Он выскочил из зала, хлопнув дверью. Если парень говорил по телефону, то можно не сомневаться – на улице поджидает группа коллег. И не с ящиком пива. В вестибюле было темно, как в норе. До двери на улицу шагов десять – он помнил. Всегда подмечал скучные детали. В вестибюле никого – давно бы схватили под белы рученьки. Туманов заметался. На улицу – хуже каторги. Почему так темно? Экономят? Он зашарил по стене, нащупал выключатель. Загорелась тусклая лампочка, защищенная от вандалов толстым слоем плафона. Зря он так. Впрочем, размышлять о своей неправоте было некогда. Распахнулась дверь, первым вывалился человек с озабоченным лицом. Узрел объект охоты, стал вконец озабоченным, сунул руку за пазуху. Возможно, не хотел убивать – кто мешал это сделать в зале? Стеснялись, что ли? Туманов не стал дожидаться развития событий, ударил с фехтовальной быстротой, коротким ударом точно под нос. Не сказать, что он в совершенстве владел всеми запрещенными приемами, но жизнь кое-чему научила. Визави так и рухнул. От удара под нос, если провести его как надо, голова будто взрывается и восстановлению практически не подлежит. Второй споткнулся о приступочку, перепугался, залопотал что-то не по-русски. Ну, точно, финские парни. Туманов схватил его за грудки, безжалостно встряхнул.
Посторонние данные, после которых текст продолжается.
(** A PDF sent to [POST /public/upload] on the empty table, then asked
    for: it was stored locally, under the second uuid drawn. *)
Lemma public_upload_then_status_witness :
  (query_by_file_hash (world_of []) (stub_digest pdf_bytes) = None /\
   fst (stub_public_upload stub_digest pdf_bytes "report.pdf"
          (Some "application/pdf")
          (world_of []))
   = Ok [ ("message", VStr "File uploaded successfully");
          ("file_hash", VStr (stub_digest pdf_bytes));
          ("file_id", VStr "uuid-1");
          ("ready_for_analysis", VBool true);
          ("analysis_started", VBool true);
          ("storage", VStr "local") ]) /\
  exists fid,
    In ("file_id", VStr fid)
       [ ("message", VStr "File uploaded successfully");
         ("file_hash", VStr (stub_digest pdf_bytes));
         ("file_id", VStr "uuid-1");
         ("ready_for_analysis", VBool true);
         ("analysis_started", VBool true);
         ("storage", VStr "local") ] /\
    get_upload_status fid
      (snd (stub_public_upload stub_digest pdf_bytes "report.pdf"
              (Some "application/pdf") (world_of [])))
    = Ok {| sb_file_id := fid;
            sb_filename := "report.pdf";
            sb_file_type := _get_file_type "report.pdf" "application/pdf";
            sb_analysis_status := "pending";
            sb_verdict := None;
            sb_confidence_score := None;
            sb_analysis_date := None |} /\
    _get_file_type "report.pdf" "application/pdf" <> "unknown" /\
    get_upload_status fid (world_of [])
    = Raise (HTTPException 404 "File not found").
Proof.
  split; [split; reflexivity|].
  exact (public_upload_then_status stub_digest stub_uuid4 stub_storage
           (fun _ _ => Ok 200%Z) (Ok tt) (fun _ _ => Ok tt)
           pdf_bytes "report.pdf" (Some "application/pdf") (world_of []) _ _
           eq_refl eq_refl).
Defined.

(** The table of the fixtures has unique file ids, and keeps them unique
    through a public upload, which adds a row. *)
Lemma file_ids_stay_unique_witness :
  unique_file_ids (world_of [completed_pdf; processing_pdf]) /\
  unique_file_ids
    (snd (stub_public_upload stub_digest pdf_bytes "report.pdf"
            (Some "application/pdf")
            (world_of [completed_pdf; processing_pdf]))).
Proof.
  assert (Hu : unique_file_ids (world_of [completed_pdf; processing_pdf])).
  { unfold unique_file_ids. cbn.
    repeat constructor; cbn; intuition discriminate. }
  split; [exact Hu|].
  exact (proj1 (proj2
                  (file_ids_stay_unique stub_digest
                     (fun _ => Ok (Some "application/pdf")) (fun _ => None)
                     stub_uuid4 stub_storage (fun _ _ => Ok 200%Z)
                     (Ok tt) (fun _ _ => Ok tt)
                     (fun _ => Ok ("suspicious", 0.84))
                     (fun _ => Ok stub_image_result)
                     (world_of [completed_pdf; processing_pdf]) Hu))
               pdf_bytes "report.pdf" (Some "application/pdf")).
Defined.

(** A new PDF through the public route, then an analysis request for it:
    two tasks for the one file. *)
Lemma public_upload_then_analyze_witness :
  (query_by_file_hash (world_of []) (stub_digest pdf_bytes) = None /\
   _get_file_type "report.pdf" "application/pdf" = "pdf") /\
  exists f,
    files (snd (stub_public_upload stub_digest pdf_bytes "report.pdf"
                  (Some "application/pdf") (world_of [])))
    = ([] ++ [f])%list /\
    map task_fn
      (background_tasks
         (snd (analyze_pdf (file_id f)
                 (snd (stub_public_upload stub_digest pdf_bytes "report.pdf"
                         (Some "application/pdf") (world_of []))))))
    = [fn_run_public_pdf_analysis; fn_run_pdf_analysis].
Proof.
  split; [split; reflexivity|].
  destruct (public_upload_then_analyze stub_digest stub_uuid4 stub_storage
              (fun _ _ => Ok 200%Z) (Ok tt) (fun _ _ => Ok tt)
              pdf_bytes "report.pdf" (Some "application/pdf") (world_of [])
              _ _ eq_refl eq_refl eq_refl)
    as (f & H1 & _ & _ & _ & _ & H6).
  exists f. split; [exact H1|].
  exact (eq_trans (f_equal (map task_fn) H6) eq_refl).
Defined.

(** The same bytes twice through [POST /public/upload], as [report.pdf]
    and as [copy.pdf] without a content type: one row. *)
Lemma public_upload_twice_witness :
  (fst (stub_public_upload stub_digest pdf_bytes "report.pdf"
          (Some "application/pdf")
          (world_of []))
   = Ok [ ("message", VStr "File uploaded successfully");
          ("file_hash", VStr (stub_digest pdf_bytes));
          ("file_id", VStr "uuid-1");
          ("ready_for_analysis", VBool true);
          ("analysis_started", VBool true);
          ("storage", VStr "local") ] /\
   _get_file_type "copy.pdf" "" <> "unknown") /\
  exists f,
    fst (stub_public_upload stub_digest pdf_bytes "copy.pdf" None
           (snd (stub_public_upload stub_digest pdf_bytes "report.pdf"
                   (Some "application/pdf") (world_of []))))
    = Ok [ ("message", VStr "File already uploaded");
           ("file_id", VStr (file_id f));
           ("file_hash", VStr (stub_digest pdf_bytes));
           ("status", VStr (analysis_status f));
           ("cached", VBool true) ] /\
    files (snd (stub_public_upload stub_digest pdf_bytes "copy.pdf" None
                  (snd (stub_public_upload stub_digest pdf_bytes "report.pdf"
                          (Some "application/pdf") (world_of [])))))
    = files (snd (stub_public_upload stub_digest pdf_bytes "report.pdf"
                    (Some "application/pdf") (world_of []))).
Proof.
  split; [split; [reflexivity|discriminate]|].
  destruct (public_upload_twice stub_digest stub_uuid4 stub_storage
              (fun _ _ => Ok 200%Z) (Ok tt) (fun _ _ => Ok tt)
              pdf_bytes "report.pdf" "copy.pdf" (Some "application/pdf") None
              (world_of []) _ _ eq_refl)
    as (f & _ & _ & _ & _ & H5 & H6 & _); [discriminate|].
  exists f. split; [exact H5|exact H6].
Defined.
– А ну не дергайся. А то убью – самым зверским способом.
Пообщаться с представителем этнической группировки, конечно, имело смысл. Кто на улице? Какие планы? Знают ли парни, где он живет? Павел помнил несколько слов по-фински, не оконфузился бы в беседе с носителем языка. Открыл уже рот, и вовремя среагировал, раздался характерный щелчок – выскочило лезвие из «выкидухи». Ахнуть не успел, отпрянул, вывернул руку и тыльной стороной ладони отвел несчастье, а правой рукой схватил бандита за горло да послал «головной частью туловища» в стену. Треснула затылочная кость – словно яблоко надкусили. А ведь твердил себе: никаких бесчинств. Смотрел оторопело, как парень сползает по стеночке, оставляя за собой кровавый след, затихает, остекленевший взор фиксируется в районе ширинки Туманова. Этот тип, возможно, уже знал, существует ли жизнь после смерти.
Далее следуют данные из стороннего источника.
(** Changing the cells of the tab found by id reaches the tab of that title
    when no two tabs share an id. *)
Lemma update_tab_by_id (tab : string) (f : list row -> list row) (ss : list sheet) :
  forall sh : sheet,
    NoDup (map sheetId ss) ->
    find_tab tab ss = Some sh ->
    exists ss',
      update_tab (fun s => Z.eqb (sheetId s) (sheetId sh)) f ss = Some ss'
      /\ find_tab tab ss' = Some (Sheet (sheetId sh) (title sh) (f (cells sh)))
      /\ map sheetId ss' = map sheetId ss.
Proof.
  induction ss as [|s ss IH]; intros sh Hnd Hfind; [discriminate|].
  apply NoDup_cons in Hnd. destruct Hnd as [Hnotin Hnd].
  unfold find_tab in *. simpl in *.
  destruct (String.eqb (title s) tab) eqn:E.
  - injection Hfind as <-. rewrite Z.eqb_refl.
    eexists. split; [reflexivity|]. simpl. rewrite E. auto.
  - destruct (Z.eqb_spec (sheetId s) (sheetId sh)) as [Eid|Eid].
    + destruct Hnotin. rewrite Eid. apply list_elem_of_In, in_map.
      apply find_some in Hfind. apply Hfind.
    + destruct (IH sh Hnd Hfind) as (ss' & Hup & Hf' & Hids). rewrite Hup. simpl.
      eexists. split; [reflexivity|]. simpl. rewrite E. split; [exact Hf'|].
      f_equal. exact Hids.
Qed.

Lemma overwrite_blank_rows (batch olds : list row) :
  overwrite_rows batch (repeat [] (length batch) ++ olds) = batch ++ olds.
Proof.
  induction batch as [|r batch IH]; [reflexivity|].
  simpl. unfold overwrite_cells. rewrite skipn_nil, app_nil_r. f_equal. exact IH.
Qed.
Павел попятился, бросился к входной двери. Хорошо хоть не выскочил на улицу, замер, стал настраиваться на нужную волну. Каким-то долгодумающим он стал. Вернулся в зал, прикрыв за собой дверь, и с невозмутимой миной прошествовал мимо барной стойки. Бармен открыл от удивления рот, обрадовалась путана, возле которой с примирительной миной уже вился носатый черный таракан. Он направился к задней двери. Отогнулись шторки, выбрался вышибала, уставился на него немигающим взглядом, скрестив руки на груди. Туманов спрятал правую руку в карман – и правильно, костяшки в крови.
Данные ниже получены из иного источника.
(** * Image drawing core of lvgl ([src/lv_draw/lv_draw_img.c])

    A shallow embedding of the pixel accessors, the format capability
    look-ups, the image source classifier and the two drawing routines
    [lv_img_draw_core] and [lv_draw_map], followed by the properties of the
    specification that were checked against them. *)

From stdpp Require Import base option list numbers list_numbers strings.
From Stdlib Require Import ZArith Lia Bool.

Local Open Scope Z_scope.

(** ** Machine integers

    [lv_opa_t] and the image bytes are [uint8_t], pixel offsets are
    [uint32_t], coordinates are [lv_coord_t], a 16 bit signed integer.
    Values are kept in [Z]; the conversions below are applied where the C
    code stores into a narrower type. *)

Definition to_u8 (z : Z) : Z := z `mod` 256.
Definition to_u16 (z : Z) : Z := z `mod` 65536.
Definition to_u32 (z : Z) : Z := z `mod` 2 ^ 32.
Definition to_coord (z : Z) : Z := (z + 32768) `mod` 65536 - 32768.

(** Modelled from the spec: the opacity constants of [lv_color.h], which is
    not among the sources; "fully transparent" and "fully opaque" are the
    two ends 0 and 255 of the opacity tables of the source. *)
Definition LV_OPA_TRANSP : Z := 0.
Definition LV_OPA_COVER : Z := 255.
Definition LV_COLOR_BLACK : Z := 0.

(** ** Build configuration

    [LV_COLOR_DEPTH] comes from [lv_conf.h].  [lv_draw_map] decodes a pixel
    only under [#if LV_COLOR_DEPTH == 8 / 16 / 32], so these are the three
    depths of the model. *)

Inductive color_depth : Type := Depth8 | Depth16 | Depth32.

(** Modelled from the spec: [sizeof(lv_color_t)], [LV_COLOR_SIZE] and
    [LV_IMG_PX_SIZE_ALPHA_BYTE] are set in [lv_color.h] and
    [lv_draw_img.h], which are not among the sources.  A colour takes
    [LV_COLOR_DEPTH / 8] bytes, and a pixel with alpha one byte more, "the
    trailing alpha byte, when present, is always the last byte of a pixel's
    encoding"; [lv_img_draw_core] sizes its line buffer accordingly,
    [(LV_COLOR_DEPTH >> 3) + 1] bytes per pixel. *)
Definition sizeof_lv_color_t (d : color_depth) : Z :=
  match d with Depth8 => 1 | Depth16 => 2 | Depth32 => 4 end.

Definition LV_COLOR_SIZE (d : color_depth) : Z :=
  match d with Depth8 => 8 | Depth16 => 16 | Depth32 => 32 end.

Definition LV_IMG_PX_SIZE_ALPHA_BYTE (d : color_depth) : Z :=
  match d with Depth8 => 2 | Depth16 => 3 | Depth32 => 4 end.

(** ** Data model *)

Inductive lv_img_cf_t : Type :=
  | LV_IMG_CF_UNKNOWN
  | LV_IMG_CF_RAW
  | LV_IMG_CF_RAW_ALPHA
  | LV_IMG_CF_RAW_CHROMA_KEYED
  | LV_IMG_CF_TRUE_COLOR
  | LV_IMG_CF_TRUE_COLOR_ALPHA
  | LV_IMG_CF_TRUE_COLOR_CHROMA_KEYED
  | LV_IMG_CF_INDEXED_1BIT
  | LV_IMG_CF_INDEXED_2BIT
  | LV_IMG_CF_INDEXED_4BIT
  | LV_IMG_CF_INDEXED_8BIT
  | LV_IMG_CF_ALPHA_1BIT
  | LV_IMG_CF_ALPHA_2BIT
  | LV_IMG_CF_ALPHA_4BIT
  | LV_IMG_CF_ALPHA_8BIT.

#[global] Instance lv_img_cf_eq_dec : EqDecision lv_img_cf_t.
Proof. solve_decision. Defined.

Record lv_img_header_t : Type := {
  header_cf : lv_img_cf_t;
  header_w : Z;
  header_h : Z
}.

(** [data] is the byte buffer [dsc->data] points to. *)
Record lv_img_dsc_t : Type := {
  header : lv_img_header_t;
  data : list Z
}.

(** The fields of [lv_style_t] the image code reads ([style->image.*]). *)
Record lv_style_t : Type := {
  image_color : Z;
  image_intense : Z;
  image_opa : Z
}.

Definition with_data (dsc : lv_img_dsc_t) (buf : list Z) : lv_img_dsc_t :=
  {| header := header dsc; data := buf |}.

(** ** Byte buffers

    An access outside the buffer is undefined behaviour in C; here it is the
    error [None].  [off] is the pointer adjustment ([buf_u8 += ...]) and [px]
    the [uint32_t] offset. *)

Definition buf_load (buf : list Z) (off px : Z) : option Z :=
  if bool_decide (0 <= off + px) then buf !! Z.to_nat (off + px) else None.

Definition buf_store (buf : list Z) (off px v : Z) : option (list Z) :=
  if bool_decide (0 <= off + px < Z.of_nat (length buf))
  then Some (<[Z.to_nat (off + px) := v]> buf)
  else None.

(** [memcpy] out of and into the buffer, byte by byte. *)
Fixpoint buf_load_n (buf : list Z) (px : Z) (n : nat) : option (list Z) :=
  match n with
  | O => Some []
  | S n' =>
      b ← buf_load buf 0 px;
      bs ← buf_load_n buf (px + 1) n';
      Some (b :: bs)
  end.

Fixpoint buf_store_n (buf : list Z) (px : Z) (bs : list Z) : option (list Z) :=
  match bs with
  | [] => Some buf
  | b :: bs' =>
      buf' ← buf_store buf 0 px b;
      buf_store_n buf' (px + 1) bs'
  end.

(** ** Format capability look-ups *)

Definition lv_img_color_format_get_px_size (d : color_depth) (cf : lv_img_cf_t) : Z :=
  match cf with
  | LV_IMG_CF_UNKNOWN | LV_IMG_CF_RAW => 0
  | LV_IMG_CF_TRUE_COLOR | LV_IMG_CF_TRUE_COLOR_CHROMA_KEYED => LV_COLOR_SIZE d
  | LV_IMG_CF_TRUE_COLOR_ALPHA => Z.shiftl (LV_IMG_PX_SIZE_ALPHA_BYTE d) 3
  | LV_IMG_CF_INDEXED_1BIT | LV_IMG_CF_ALPHA_1BIT => 1
  | LV_IMG_CF_INDEXED_2BIT | LV_IMG_CF_ALPHA_2BIT => 2
  | LV_IMG_CF_INDEXED_4BIT | LV_IMG_CF_ALPHA_4BIT => 4
  | LV_IMG_CF_INDEXED_8BIT | LV_IMG_CF_ALPHA_8BIT => 8
  | _ => 0
  end.

Definition lv_img_color_format_is_chroma_keyed (cf : lv_img_cf_t) : bool :=
  match cf with
  | LV_IMG_CF_TRUE_COLOR_CHROMA_KEYED
  | LV_IMG_CF_RAW_CHROMA_KEYED
  | LV_IMG_CF_INDEXED_1BIT
  | LV_IMG_CF_INDEXED_2BIT
  | LV_IMG_CF_INDEXED_4BIT
  | LV_IMG_CF_INDEXED_8BIT => true
  | _ => false
  end.

Definition lv_img_color_format_has_alpha (cf : lv_img_cf_t) : bool :=
  match cf with
  | LV_IMG_CF_TRUE_COLOR_ALPHA
  | LV_IMG_CF_RAW_ALPHA
  | LV_IMG_CF_ALPHA_1BIT
  | LV_IMG_CF_ALPHA_2BIT
  | LV_IMG_CF_ALPHA_4BIT
  | LV_IMG_CF_ALPHA_8BIT => true
  | _ => false
  end.

(** ** Pixel accessors *)

(** The clamping both getters start with:
    [if(v >= lim) v = lim - 1; else if(v < 0) v = 0;]. *)
Definition clamp_coord (v lim : Z) : Z :=
  if bool_decide (v >= lim) then to_coord (lim - 1)
  else if bool_decide (v < 0) then 0
  else v.

(** Offset of the byte holding pixel [(x, y)] of a bit-packed row:
    [((w + r) >> s) * y + (x >> s)] with [r = 7, 3, 1] and [s = 3, 2, 1]. *)
Definition packed_px (w x y r s : Z) : Z :=
  to_u32 (Z.shiftr (w + r) s * y + to_coord (Z.shiftr x s)).

(** [(byte & (m << sh)) >> sh] *)
Definition extract_bits (byte m sh : Z) : Z :=
  Z.shiftr (Z.land byte (Z.shiftl m sh)) sh.

(** [byte & ~(m << sh)] stored, then [byte | ((v & m) << sh)] stored. *)
Definition insert_bits (byte m sh v : Z) : Z :=
  to_u8 (Z.lor (to_u8 (Z.land byte (Z.lnot (Z.shiftl m sh))))
               (Z.shiftl (Z.land v m) sh)).

Definition opa_table_2 : list Z := [0; 85; 170; 255].
Definition opa_table_4 : list Z :=
  [0; 17; 34; 51; 68; 85; 102; 119; 136; 153; 170; 187; 204; 221; 238; 255].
– Я пройду, приятель? – спросил он миролюбиво.
– Не пройдешь, – покачал головой здоровяк. – Только для сотрудников ресторана. Ты не сотрудник. Ты даже не постоянный клиент.
– А так пройду? – Туманов сунул в карман другую руку, выудил несколько мятых «печатников». – Я просто пройду, дружище, – и сразу на улицу. Скверная история, войди в положение, муж любовницы бандитов подогнал – на крыльце ждут. Ты же не хочешь, чтобы они тут все разнесли?
Перефразируя известную фразу, добрым словом и купюрой можно добиться гораздо большего, чем одним добрым словом. Павел выбежал в темноту через черный ход, спрыгнул с высокого крыльца. Бросился на узкую дорожку вдоль дома, запинаясь о какую-то бочкотару. Замер на углу, схватился за колотящееся сердце и осторожно выглянул. Питерские дворы – отдельная грустная тема. Острожные стены, узкие подворотни, дворы-колодцы с единственным проходом. Если не живешь в этом районе, то можно плутать до бесконечности. Он бросился в просвет между зданиями – в другую сторону от Гончарной улицы. Прижался к стеночке, прислушался. На съемной жилплощади теперь ему лучше не появляться. А где ему, собственно, появиться? Телефоны организации, на которую он беззаветно трудится, стыдливо помалкивают, денег в кармане с гулькин нос – тысяч десять-двенадцать. От силы на бутылку виски хватит, или на такси до Выборга, или проститутку снять ту самую, да у нее и отсидеться...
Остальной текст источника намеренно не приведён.